Ok this isn’t really something that will help a software developer, but I am frustrated that so many clocks are out of sync. Between kitchen appliances, wall clocks, car clocks, etc I just assume that they are +/- a few minutes of the actual time. Why are we still setting clocks manually? I own a radio-synchronized wrist-watch^[10], some radio synchronized wall clocks, some GPS-synced clocks but getting anything remotely nice in any device that provides it’s own clock is extremely difficult. I mean $1000 ovens can’t even be bothered to put a quartz oscillator for their clock^[11]!

it’s been over 60 years since WWVB (the NIST time clock for the US/Cananda) officially launched and 45 ish years since GPS was available to civilians. Why aren’t these more available and just included in things?

The main problem I see is that there’s no cheap, accurate, reliable way to get time signals - GPS and WWVB (or equivalent) don’t work super well through walls, after all. But we all (mostly) have WiFi. Surely there’s space in the access point beacons^[12] for adding some world time (a sort of up-time of the WiFi access point is already present) to those packets. That way you could get internet time without ever connecting to the internet!

1. or 12,025 HCE

2. In StackOverflow’s 2022 Developer Survey only 1.38% of "professional developers" don’t use Git, SVN, or Mercurial as their primary version control

3. To be fair, Git was designed for an email, patch-based workflow well before anyone had ever coined the term 'monorepo'.

4. Someday I’ll explain

5. This is not the best example because the filenames are de-facto modules in python and this technically results in a different structure, but there is no real change because a test got moved from one file to another. The function itself is the same, but git can only see them as completely separate changes.

6. Hillel Wayne in his formal methods blog post lists great reasons why formal methods don’t work.

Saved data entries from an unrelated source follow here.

(* ===== verification/LinkedList.v ===== *)
(** * pkg/util/linkedlist: the list, and its two sorts

    The nodes live in a heap, 0 the nil pointer: the list and its clients
    keep pointers to the same nodes, and the sorts relink them in place.  The
    three words of the list are a record that each operation returns anew.
    [reflect.DeepEqual] is the equality of values; [less] is an argument.

    A loop over the nodes carries fuel, one more than the nodes of the heap:
    a chain without a cycle ends before.  On a cyclic chain the Go loop never
    ends, and the model runs out of fuel. *)
From Stdlib Require Import ZArith Lia Sorting.Sorted.
From stdpp Require Import base gmap strings list fin_maps.
From S2P Require Import Prelude Linker.

Definition ErrNodeNotFound : error := "node not found".
Definition ErrValueNotFound : error := "value not found".

(** ** Data *)

Record Node (T : Type) : Type := MkNode { Value : T; Next : loc }.
Arguments MkNode {T} Value Next.
Arguments Value {T} n.
Arguments Next {T} n.
Abbreviation nodes T := (gmap loc (Node T)).

Record LinkedList : Type := MkList { Head : loc; Tail : loc; len : Z }.

Definition empty_list : LinkedList := MkList nil nil 0.

Section code.
Context {T : Type} `{EqDecision T}.

Abbreviation HP := (ST (nodes T)).

(** A dereference, and the assignment [p.Next = q]. *)
Definition deref (p : loc) : HP (Node T) := λ h,
  match h !! p with Some n => Returns (n, h) | None => Panics nil_deref end.
Definition set_next (p q : loc) : HP unit := λ h,
  match h !! p with
  | Some n => Returns (tt, <[p := MkNode (Value n) q]> h)
  | None => Panics nil_deref
  end.
Definition new_node (v : T) : HP loc := λ h,
  let p := fresh ({[nil]} ∪ dom h : gset loc) in Returns (p, <[p := MkNode v nil]> h).

(** The bound of a loop over the nodes. *)
Definition enough (h : nodes T) : nat := S (size h).

(** ** linkedlist.go *)

Definition Insert (l : LinkedList) (value : T) : HP LinkedList :=
  node ← new_node value;
  if N.eqb (Head l) nil then mret (MkList node node (len l + 1))
  else _ ← set_next (Tail l) node; mret (MkList (Head l) node (len l + 1)).

Fixpoint New_loop (l : LinkedList) (items : list T) : HP LinkedList :=
  match items with
  | [] => mret l
  | item :: items => l ← Insert l item; New_loop l items
  end.
Definition New (items : list T) : HP LinkedList := New_loop empty_list items.

(** [fmt.Sprintf] of a value is a parameter. *)
Fixpoint String_loop (show : T → string) (fuel : nat) (node : loc) (buf : string) : HP string :=
  match fuel with
  | O => st_panic "out of fuel"
  | S fuel =>
      if N.eqb node nil then mret buf else
      n ← deref node;
      let buf := buf +:+ show (Value n) in
      let buf := if N.eqb (Next n) nil then buf else buf +:+ " -> " in
      String_loop show fuel (Next n) buf
  end.
Definition String (show : T → string) (l : LinkedList) : HP string :=
  h ← st_get; String_loop show (enough h) (Head l) "".

Fixpoint InsertBefore_loop (fuel : nat) (node newNode prev : loc) : HP (option error) :=
  match fuel with
  | O => st_panic "out of fuel"
  | S fuel =>
      p ← deref prev;
      if N.eqb (Next p) nil then mret (Some ErrNodeNotFound)
      else if N.eqb (Next p) node then
        _ ← set_next newNode (Next p); _ ← set_next prev newNode; mret None
      else InsertBefore_loop fuel node newNode (Next p)
  end.
Definition InsertBefore (l : LinkedList) (node : loc) (value : T)
    : HP (LinkedList * option error) :=
  newNode ← new_node value;
  if N.eqb node (Head l) then
    _ ← set_next newNode (Head l); mret (MkList newNode (Tail l) (len l + 1), None)
  else
    h ← st_get;
    err ← InsertBefore_loop (enough h) node newNode (Head l);
    mret (match err with
          | None => MkList (Head l) (Tail l) (len l + 1)
          | Some _ => l
          end, err).

Fixpoint Remove_loop (fuel : nat) (l : LinkedList) (value : T) (prev : loc)
    : HP (LinkedList * option error) :=
  match fuel with
  | O => st_panic "out of fuel"
  | S fuel =>
      p ← deref prev;
      if N.eqb (Next p) nil then mret (l, Some ErrValueNotFound) else
      n ← deref (Next p);
      if bool_decide (Value n = value) then
        let tail := if N.eqb (Next p) (Tail l) then prev else Tail l in
        _ ← set_next prev (Next n);
        mret (MkList (Head l) tail (len l - 1), None)
      else Remove_loop fuel l value (Next p)
  end.
Definition Remove (l : LinkedList) (value : T) : HP (LinkedList * option error) :=
  if N.eqb (Head l) nil then mret (l, Some ErrValueNotFound) else
  hd ← deref (Head l);
  if bool_decide (Value hd = value) then
    if len l =? 1 then mret (MkList nil nil 0, None)
    else mret (MkList (Next hd) (Tail l) (len l - 1), None)
  else h ← st_get; Remove_loop (enough h) l value (Head l).

Fixpoint RemoveTail_loop (fuel : nat) (l : LinkedList) (prev : loc)
    : HP (LinkedList * option error) :=
  match fuel with
  | O => st_panic "out of fuel"
  | S fuel =>
      p ← deref prev;
      if N.eqb (Next p) nil then mret (l, Some ErrValueNotFound)
      else if N.eqb (Next p) (Tail l) then
        _ ← set_next prev nil; mret (MkList (Head l) prev (len l - 1), None)
      else RemoveTail_loop fuel l (Next p)
  end.
Definition RemoveTail (l : LinkedList) : HP (LinkedList * option error) :=
  if N.eqb (Head l) nil then mret (l, Some ErrValueNotFound)
  else if len l =? 1 then mret (MkList nil nil 0, None)
  else h ← st_get; RemoveTail_loop (enough h) l (Head l).

Fixpoint Contains_loop (fuel : nat) (value : T) (node : loc) : HP bool :=
  match fuel with
  | O => st_panic "out of fuel"
  | S fuel =>
      if N.eqb node nil then mret false else
      n ← deref node;
      if bool_decide (Value n = value) then mret true else Contains_loop fuel value (Next n)
  end.
Definition Contains (l : LinkedList) (value : T) : HP bool :=
  if N.eqb (Head l) nil then mret false
  else h ← st_get; Contains_loop (enough h) value (Head l).

Definition Empty (l : LinkedList) : bool := N.eqb (Head l) nil.
Definition Len (l : LinkedList) : Z := len l.

(** ** linkedlist_sort.go *)

Section sort.
Context (less : T → T → bool) (zero : T).

Fixpoint findMiddle_loop (fuel : nat) (slow fast : loc) : HP loc :=
  match fuel with
  | O => st_panic "out of fuel"
  | S fuel =>
      if N.eqb fast nil then mret slow else
      f ← deref fast;
      if N.eqb (Next f) nil then mret slow else
      f' ← deref (Next f);
      if N.eqb (Next f') nil then mret slow else
      s ← deref slow;
      findMiddle_loop fuel (Next s) (Next f')
  end.
Definition findMiddle (head : loc) : HP loc :=
  h ← st_get; findMiddle_loop (enough h) head head.

(** The loop of [merge] and the two tests after it. *)
Fixpoint merge_loop (fuel : nat) (current left right : loc) : HP unit :=
  match fuel with
  | O => st_panic "out of fuel"
  | S fuel =>
      if negb (N.eqb left nil) && negb (N.eqb right nil) then
        a ← deref left;
        b ← deref right;
        if less (Value a) (Value b)
        then _ ← set_next current left; merge_loop fuel left (Next a) right
        else _ ← set_next current right; merge_loop fuel right left (Next b)
      else
        _ ← (if N.eqb left nil then mret tt else set_next current left);
        if N.eqb right nil then mret tt else set_next current right
  end.
Definition merge (left right : loc) : HP loc :=
  dummy ← new_node zero;
  h ← st_get;
  _ ← merge_loop (enough h) dummy left right;
  d ← deref dummy;
  mret (Next d).

Fixpoint mergeSortListNode (fuel : nat) (head : loc) : HP loc :=
  match fuel with
  | O => st_panic "out of fuel"
  | S fuel =>
      if N.eqb head nil then mret head else
      hd ← deref head;
      if N.eqb (Next hd) nil then mret head else
      middle ← findMiddle head;
      m ← deref middle;
      let secondHalf := Next m in
      _ ← set_next middle nil;
      left ← mergeSortListNode fuel head;
      right ← mergeSortListNode fuel secondHalf;
      merge left right
  end.

(** [for p != nil && p.Next != nil { p = p.Next }] *)
Fixpoint walk (fuel : nat) (p : loc) : HP loc :=
  match fuel with
  | O => st_panic "out of fuel"
  | S fuel =>
      if N.eqb p nil then mret p else
      n ← deref p;
      if N.eqb (Next n) nil then mret p else walk fuel (Next n)
  end.

Definition SortLinkedList (ll : LinkedList) : HP LinkedList :=
  h ← st_get;
  head ← mergeSortListNode (enough h) (Head ll);
  h ← st_get;
  tail ← walk (enough h) head;
  mret (MkList head tail (len ll)).

(** [length] nodes from [current] on. *)
Fixpoint length_loop (fuel : nat) (current : loc) (length : Z) : HP Z :=
  match fuel with
  | O => st_panic "out of fuel"
  | S fuel =>
      if N.eqb current nil then mret length
      else n ← deref current; length_loop fuel (Next n) (length + 1)
  end.

(** [split]: the loop runs while [i < steps]. *)
Fixpoint split_loop (fuel : nat) (i steps : Z) (head : loc) : HP loc :=
  match fuel with
  | O => st_panic "out of fuel"
  | S fuel =>
      if negb (N.eqb head nil) && (i <? steps)
      then n ← deref head; split_loop fuel (i + 1) steps (Next n)
      else mret head
  end.
Definition split (head : loc) (steps : Z) : HP loc :=
  h ← st_get;
  head ← split_loop (enough h) 1 steps head;
  if N.eqb head nil then mret nil else
  n ← deref head;
  _ ← set_next head nil;
  mret (Next n).

(** The loop over the pairs of runs of one pass; it returns [tailMaybe]. *)
Fixpoint pass_loop (fuel : nat) (step : Z) (current prevTail tailMaybe : loc) : HP loc :=
  match fuel with
  | O => st_panic "out of fuel"
  | S fuel =>
      if N.eqb current nil then mret tailMaybe else
      let left := current in
      right ← split left step;
      current ← split right step;
      merged ← merge left right;
      _ ← set_next prevTail merged;
      h ← st_get;
      merged ← walk (enough h) merged;
      pass_loop fuel step current merged merged
  end.

(** [for step := 1; step < length; step *= 2] *)
Fixpoint step_loop (fuel : nat) (step length : Z) (dummy tailMaybe : loc) : HP loc :=
  match fuel with
  | O => st_panic "out of fuel"
  | S fuel =>
      if step <? length then
        d ← deref dummy;
        h ← st_get;
        tailMaybe ← pass_loop (enough h) step (Next d) dummy tailMaybe;
        step_loop fuel (step * 2) length dummy tailMaybe
      else mret tailMaybe
  end.

Definition sortLinkedListNodeIterative (head tail : loc) : HP (loc * loc) :=
  if N.eqb head nil then mret (head, tail) else
  hd ← deref head;
  if N.eqb (Next hd) nil then mret (head, tail) else
  h ← st_get;
  length ← length_loop (enough h) head 0;
  dummy ← new_node zero;
  _ ← set_next dummy head;
  tailMaybe ← step_loop (S (Z.to_nat length)) 1 length dummy tail;
  h ← st_get;
  tailMaybe ← walk (enough h) tailMaybe;
  d ← deref dummy;
  mret (Next d, tailMaybe).

Definition SortLinkedListIterative (ll : LinkedList) : HP LinkedList :=
  '(head, tail) ← sortLinkedListNodeIterative (Head ll) (Tail ll);
  mret (MkList head tail (len ll)).
End sort.
End code.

7. Or "human-centric types"

8. I’m aware of some refined types in rust, like uom but not language-wide constructs

9. Laurence Tratt gives an exquisite analysis of this problem on his blog. I definitely took some inspiration from that post here

10. A Casio LCW-M100TS, an amazing watch

11. They just use the mains frequency, which is not very precise

12. There’s a whole vendor-specific payload section to the 802.11 beacon frames, and clearly plenty of room to put a time signal. An access point could emit a beacon, say once a minute, containing the linux epoch and most devices could ignore it, but clocks could listen for that beacon and correct their clock.